(** A reification only looks at allocated locations outside [avoid]: it is
    unaffected by whatever happens elsewhere. *)
Lemma reify_transfer av av' d : forall h h' v t,
  (forall l o, av l = false -> h !! l = Some o -> av' l = false /\ h' !! l = Some o) ->
  reify av d h v = Some t -> reify av' d h' v = Some t.
Proof.
  induction d as [|d IH]; intros h h' v t Hhh' H.
  - destruct (mergeHelpers.is_mapping v) eqn:Hm.
    + destruct v as [| | | | |[] l]; done.
    + rewrite reify_leaf in * by done. done.
  - destruct t as [x|ib es].
    + pose proof (reify_is_leaf _ _ _ _ _ H) as Hl. simpl in Hl.
      unfold mergeHelpers.isTerminal in Hl.
      destruct (mergeHelpers.is_mapping v) eqn:Hm; [done|].
      rewrite reify_leaf in * by done. done.
    + apply reify_node_inv in H
        as (k & l & o & d' & -> & Hm & [= <-] & Hav & Hl & Hnd & -> & Hes & Hord).
      destruct (Hhh' l o Hav Hl) as [Hav' Hl'].
      apply (reify_node _ _ _ _ _ o); try done.
      eapply Forall2_impl; [exact Hes|].
      intros kv kt [Hk Hr]. split; [done|]. by eapply IH.
Qed.

Lemma reify_prefix av d h h' v t :
  h `prefix_of` h' -> reify av d h v = Some t -> reify av d h' v = Some t.
Proof.
  intros Hp. apply reify_transfer. intros l o Hav Hl. split; [done|].
  by eapply prefix_lookup_Some.
Qed.

Lemma lookup_frame (h : heap) x x' e e' l o :
  l <> length h ->
  (h ++ x :: e) !! l = Some o -> (h ++ x' :: (e ++ e')) !! l = Some o.
Proof.
  intros Hne. destruct (decide (l < length h)) as [Hlt|Hge].
  - rewrite !lookup_app_l by done. done.
  - rewrite !lookup_app_r by lia.
    destruct (l - length h) as [|n] eqn:E; [lia|]. simpl.
    apply lookup_app_l_Some.
Qed.

Lemma entries_keys f (es : list (string * value)) (ts : list (string * tree)) :
  Forall2 (entry_reifies f) es ts -> keys ts = keys es.
Proof.
  induction 1 as [|kv kt es ts [Hk _] _ IH]; simpl; [done|]. by rewrite Hk, IH.
Qed.

Lemma entries_assoc_Some f (es : list (string * value)) ts k v :
  Forall2 (entry_reifies f) es ts -> assoc k es = Some v ->
  exists t, assoc k ts = Some t /\ f v = Some t.
Proof.
  induction 1 as [|[k1 v1] [k2 t2] es ts [Hk Hf] _ IH]; simpl in *; [done|].
  subst k2. destruct (decide (k = k1)) as [->|Hne]; [|done].
  intros [= ->]. eauto.
Qed.

Lemma entries_assoc_None f (es : list (string * value)) ts k :
  Forall2 (entry_reifies f) es ts -> assoc k es = None -> assoc k ts = None.
Proof.
  intros H. rewrite !assoc_None. by rewrite (entries_keys _ _ _ H).
Qed.

Lemma entries_has_key f (es : list (string * value)) ts k :
  Forall2 (entry_reifies f) es ts -> has_key k ts = has_key k es.
Proof.
  intros H. destruct (has_key k es) eqn:E.
  - apply has_key_true in E. apply has_key_true. by rewrite (entries_keys _ _ _ H).
  - apply has_key_false in E. apply has_key_false. by rewrite (entries_keys _ _ _ H).
Qed.

Lemma entries_filter f (P : string -> Prop) `{!forall k, Decision (P k)}
    (es : list (string * value)) ts :
  Forall2 (entry_reifies f) es ts ->
  Forall2 (entry_reifies f) (filter (fun kv => P kv.1) es) (filter (fun kt => P kt.1) ts).
Proof.
  induction 1 as [|kv kt es ts [Hk Hf] _ IH]; [constructor|].
  destruct (decide (P kv.1)) as [HP|HP].
  - rewrite !filter_cons_True by (simpl; congruence). by constructor.
  - rewrite !filter_cons_False by (simpl; congruence). done.
Qed.

Lemma add_if_new_fold base src : forall rest acc,
  (forall kv, kv ∈ rest -> assoc kv.1 src = Some kv.2) ->
  NoDup (keys rest) ->
  (forall k, k ∈ keys rest -> has_key k base = false -> k ∉ keys acc) ->
  fold_left (add_if_new base src) (keys rest) acc
  = acc ++ filter (fun kv => has_key kv.1 base = false) rest.
Proof.
  induction rest as [|[k v] rest IH]; intros acc Hall Hnd Hacc; simpl.
  - by rewrite app_nil_r.
  - apply NoDup_cons in Hnd as [Hk Hnd].
    pose proof (Hall (k, v) ltac:(left)) as Hkv; simpl in Hkv.
    unfold add_if_new at 2. rewrite Hkv; simpl.
    destruct (has_key k base) eqn:Hb.
    + rewrite filter_cons_False by (simpl; congruence).
      apply IH; [|done|].
      * intros kv Hin. apply Hall. by right.
      * intros k' Hin. apply Hacc. by right.
    + rewrite filter_cons_True by done.
      rewrite upsert_fresh by (apply Hacc; [left|done]).
      rewrite IH; [by rewrite <- app_assoc| |done|].
      * intros kv Hin. apply Hall. by right.
      * intros k' Hin Hb'. unfold keys. rewrite map_app; simpl.
        rewrite not_elem_of_app, list_elem_of_singleton. split.
        -- apply Hacc; [by right|done].
        -- intros ->. done.
Qed.

(** ** One level of [_setDeep] *)

(** The method [hasOwnProperty] of a mapping none of whose own entries
    goes by that name. *)
Lemma hasOwnProperty_mapping h v es key :
  mergeHelpers.is_mapping v = true -> own_props h v = es ->
  "hasOwnProperty" ∉ keys es ->
  hasOwnProperty v key h = (inr (has_key key es), h).
Proof.
  intros Hm Hes Hno. destruct v as [| | | | |k l]; try done.
  rewrite hasOwnProperty_run; rewrite ?Hes; [done|by apply assoc_None|].
  by destruct k.
Qed.

Lemma ordinary_keys_not (es : list (string * value)) :
  forallb ordinary (keys es) = true ->
  ("hasOwnProperty" ∉ keys es) /\ ("__proto__" ∉ keys es).
Proof.
  intros Hord. split; intros Hin;
    apply (ordinary_elem _ _ Hord), ordinary_spec in Hin; tauto.
Qed.

Lemma ordinary_key_written (es : list (string * value)) key :
  forallb ordinary (keys es) = true -> key ∈ keys es -> key <> "__proto__".
Proof. intros Hord Hin. apply (ordinary_elem _ _ Hord), ordinary_spec in Hin. tauto. Qed.

Section deep_level.
Variables (dev : bool) (d : nat).

Hypothesis IH : forall av h obj put ib eb ip ep,
  (forall l, av l = true -> l < length h) ->
  reify av d h obj = Some (Node ib eb) ->
  reify av d h put = Some (Node ip ep) ->
  merged_ok dev av d h obj put ib eb ip ep.

Variables (av : loc -> bool) (h : heap) (obj put : value) (bs ps : list (string * value)).
Variable ep : list (string * tree).

Hypothesis Hav : forall l, av l = true -> l < length h.
Hypothesis Hobj : own_props h obj = bs.
Hypothesis Hobj_alloc : allocated h obj.
Hypothesis Hobj_ord : forallb ordinary (keys bs) = true.
Hypothesis Hput : own_props h put = ps.
Hypothesis Hput_alloc : allocated h put.
Hypothesis Hput_map : mergeHelpers.is_mapping put = true.
Hypothesis Hput_ord : forallb ordinary (keys ps) = true.
Hypothesis Hep : Forall2 (entry_reifies (reify av d h)) ps ep.

Local Abbreviation av1 := (off_limits av h).

Lemma av1_fresh l : av1 l = true -> forall o ext, l < length (h ++ o :: ext).
Proof.
  unfold off_limits. intros [H|H]%orb_true_iff o ext; rewrite length_app; simpl.
  - apply Hav in H. lia.
  - apply bool_decide_eq_true in H. lia.
Qed.

Lemma reify_lift v x o ext :
  reify av d h v = Some x -> reify av1 d (h ++ o :: ext) v = Some x.
Proof.
  apply reify_transfer. intros l o' Hl Hlook. split.
  - unfold off_limits. rewrite Hl; simpl. apply bool_decide_eq_false.
    apply lookup_lt_Some in Hlook. lia.
  - by apply lookup_app_l_Some.
Qed.

Lemma reify_step v x o o' e e' :
  reify av1 d (h ++ o :: e) v = Some x ->
  reify av1 d (h ++ o' :: (e ++ e')) v = Some x.
Proof.
  apply reify_transfer. intros l o'' Hl Hlook. split; [done|].
  eapply lookup_frame; [|exact Hlook].
  unfold off_limits in Hl. apply orb_false_iff in Hl as [_ Hl].
  by apply bool_decide_eq_false in Hl.
Qed.

Lemma own_props_level v o ext :
  allocated h v -> own_props (h ++ o :: ext) v = own_props h v.
Proof. apply own_props_app. Qed.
•••
Starting at the line that has "- destruct (mergeHelpers.is_mapping" in the records above, restate word for word every line until the one that has "intros Hne. destruct", and include that one as well.

  - destruct (mergeHelpers.is_mapping v) eqn:Hm.
    + destruct v as [| | | | |[] l]; done.
    + rewrite reify_leaf in * by done. done.
  - destruct t as [x|ib es].
    + pose proof (reify_is_leaf _ _ _ _ _ H) as Hl. simpl in Hl.
      unfold mergeHelpers.isTerminal in Hl.
      destruct (mergeHelpers.is_mapping v) eqn:Hm; [done|].
      rewrite reify_leaf in * by done. done.
    + apply reify_node_inv in H
        as (k & l & o & d' & -> & Hm & [= <-] & Hav & Hl & Hnd & -> & Hes & Hord).
      destruct (Hhh' l o Hav Hl) as [Hav' Hl'].
      apply (reify_node _ _ _ _ _ o); try done.
      eapply Forall2_impl; [exact Hes|].
      intros kv kt [Hk Hr]. split; [done|]. by eapply IH.
Qed.

Lemma reify_prefix av d h h' v t :
  h `prefix_of` h' -> reify av d h v = Some t -> reify av d h' v = Some t.
Proof.
  intros Hp. apply reify_transfer. intros l o Hav Hl. split; [done|].
  by eapply prefix_lookup_Some.
Qed.

Lemma lookup_frame (h : heap) x x' e e' l o :
  l <> length h ->
  (h ++ x :: e) !! l = Some o -> (h ++ x' :: (e ++ e')) !! l = Some o.
Proof.
  intros Hne. destruct (decide (l < length h)) as [Hlt|Hge].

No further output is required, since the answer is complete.